Transactions through point-of-sales (POS) grew 30 percent in 2013 from a year ago, thanks to urban consumers and retailers who are leaning towards electronic payments to minimise costs and risks of carrying cash. Local private banks, which were a tiny player among merchant acquiring banks even a couple of years ago, have now taken the full control of the POS market from foreign banks, to cash in on the growing demand.
An acquiring bank, which acts as a middleman in the transactions, is an important player in the system. To accept card payments against sales, a trader needs to go through a merchant acquirer (bank) to handle customers' card authorisations and to make sure that his (the trader) money ends up in the correct account. The acquiring bank is responsible for the efficient flow of data and information between them and gets 'inter-change fees' for the services.
The City Bank has become the market leader among the merchant acquiring banks with 9,500 POS terminals across the country, followed by Dutch-Bangla Bank with 6,500 and National Bank with around 3,000. Brac Bank has more than 3,500 POS machines.
“We are going aggressive and will install another 5,000 POS terminals by this year to strengthen our market share,” said Mashrur Arefin, deputy managing director of City Bank.
Goods and services worth more than Tk 1,400 crore were transacted through City's terminals last year, an increase by 35 percent compared to the previous year.
City entered the POS market in the middle of 2009 and bought all the POS terminals of Standard Chartered Bank in Bangladesh that has withdrawn itself as a merchant acquiring bank from the market.
According to industry players, there are around 20,000 POS centres across the country. About Tk 5,000 crore was transacted through these POS terminals last year, up 30 percent from the previous year.
Standard Chartered dominated the market as a merchant acquiring bank for years though the market was not big until the last few years. Also, National Bank was a major player, but its share has declined in recent years.
City Bank has captured the POS market by setting up terminals at different strategic points – from Dhaka to Chittagong, Sylhet, Khulna and other major cities.
City also enjoys an edge over other banks as it issues all the three major cards -- Amex, MasterCard and Visa, which enables a cardholder of any of the three brands to use the POS terminals of the bank.
“Merchant acquiring is a highly profitable business for us,” said Arefin, who is also the chief operations and communications officer of City Bank.
More than Tk 700 crore worth of goods and services were sold through Dutch-Bangla's POS terminals last year, up 30 percent from a year ago.
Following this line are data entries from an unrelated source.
Lemma unlink_ok nd bl nodes used es name :
  fs_ok bl nodes used → nodes !! 0 = Some nd → dir_node bl used nd es → is_Some (dir_find name es) →
  wp ∅ (Inode_unlink (inode_at 0) name) bl (λ r bl', r = 0 ∧ ∃ nd1,
    fs_ok bl' (<[0 := nd1]> nodes) used ∧ others_same bl nodes 0 bl' ∧
    di_type (nd_inode nd1) = Directory ∧ node_content bl' nd1 = dir_bytes (dir_remove name es)).
Proof.
  intros Hok Hi Hd Hfind. pose proof (node_range _ _ _ _ _ _ _ Hok Hi) as Hir.
  pose proof (dir_size bl used nd es Hd) as Hs. unfold Inode_unlink.
  apply wp_bind. eapply wp_mono; [by eapply find_op_ok|]. intros r bl' [-> ->]. destruct Hfind as [id0 Hfind]. rewrite Hfind.
  destruct (dir_index_find name es) as [k Hk]; [eauto|]. destruct (dir_index_Some _ _ _ Hk) as (e & Hek & Hname & Hbefore).
  pose proof (lookup_lt_Some _ _ _ Hek) as Hkl.
  destruct (last es) as [e'|] eqn:Hlast; [|apply last_None in Hlast; subst; cbn in Hkl; lia].
  assert (He' : entry_ok e').
  { apply (entry_lookup es (length es - 1)); [apply Hd|]. rewrite <- Hlast, last_lookup. f_equal. lia. }
  assert (Hes' : Forall entry_ok (<[k := e']> es)) by (apply Forall_insert; [apply Hd|done]).
  apply wp_bind. eapply wp_mono.
  - apply (wp_modify_node 0 nd _ bl nodes used (λ v bl1 used1 nd1, used1 = used ∧
      di_type (nd_inode nd1) = Directory ∧ node_content bl1 nd1 = dir_bytes (dir_remove name es)) Hok Hi).
    rewrite (dir_count bl used nd es Hd). apply wp_bind.
    replace (len es) with (len es - Z.of_nat 0) at 2 by lia. change 0 with (Z.of_nat 0) at 1.
    eapply wp_mono; [by eapply (unlink_loop_ok 0 bl used nd es name 0 k); [..|lia|]|].
    intros di bl1 (-> & Hts & Hc). apply wp_ret. exists used, (truncate_node nd (32 * (len es - 1))).
    pose proof (tree_step_ok _ _ _ _ _ _ _ _ Hts) as Htree1. split; [done|].
    split; [eapply (tree_step_trans efs N); [done|]; apply truncate_step; [done|apply Hd|lia]|].
    cbn [fst snd]. split; [done|]. split; [apply Hd|].
    rewrite truncate_content; [|apply (ts_file _ _ _ _ _ _ _ _ Htree1)|lia]. rewrite Hc. unfold dir_remove. rewrite Hk, Hlast.
    rewrite <- dir_take; [f_equal; lia|done|rewrite length_insert; lia].
  - intros [] bl' (bl1 & used1 & nd1 & (-> & Ht & Hc) & Hok' & Hsame & Hoth). apply wp_ret. split; [done|].
    exists nd1. split; [done|]. split; [done|]. split; [done|]. rewrite <- Hc. unfold node_content. apply content_frame.
    intros b Hb. apply Hsame. unfold nd_blocks. set_solver.
Qed.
“The growing number of educated consumers and the ease of using cards have contributed to higher transactions,” said Abul Kashem Mohammad Shirin, deputy managing director of Dutch-Bangla Bank.
Brac Bank is the third major player with nearly 3,500 POS terminals; goods and services worth Tk 760 crore were transacted through the terminals in 2013, with a 32 percent year-on-year growth. “Merchants are also benefitted as their cash management becomes easier,” said Zeeshan Kingshuk Huq, head of corporate affairs of Brac Bank.
Most customers now want to pay through cards, said an executive of a store at Bashundhara City shopping mall where almost all the shops accept cards for sales of goods.
“We have 18 outlets and sales through cards help centralise our cash management,” said an executive of Lubnan Fashions, a clothing maker for the local market.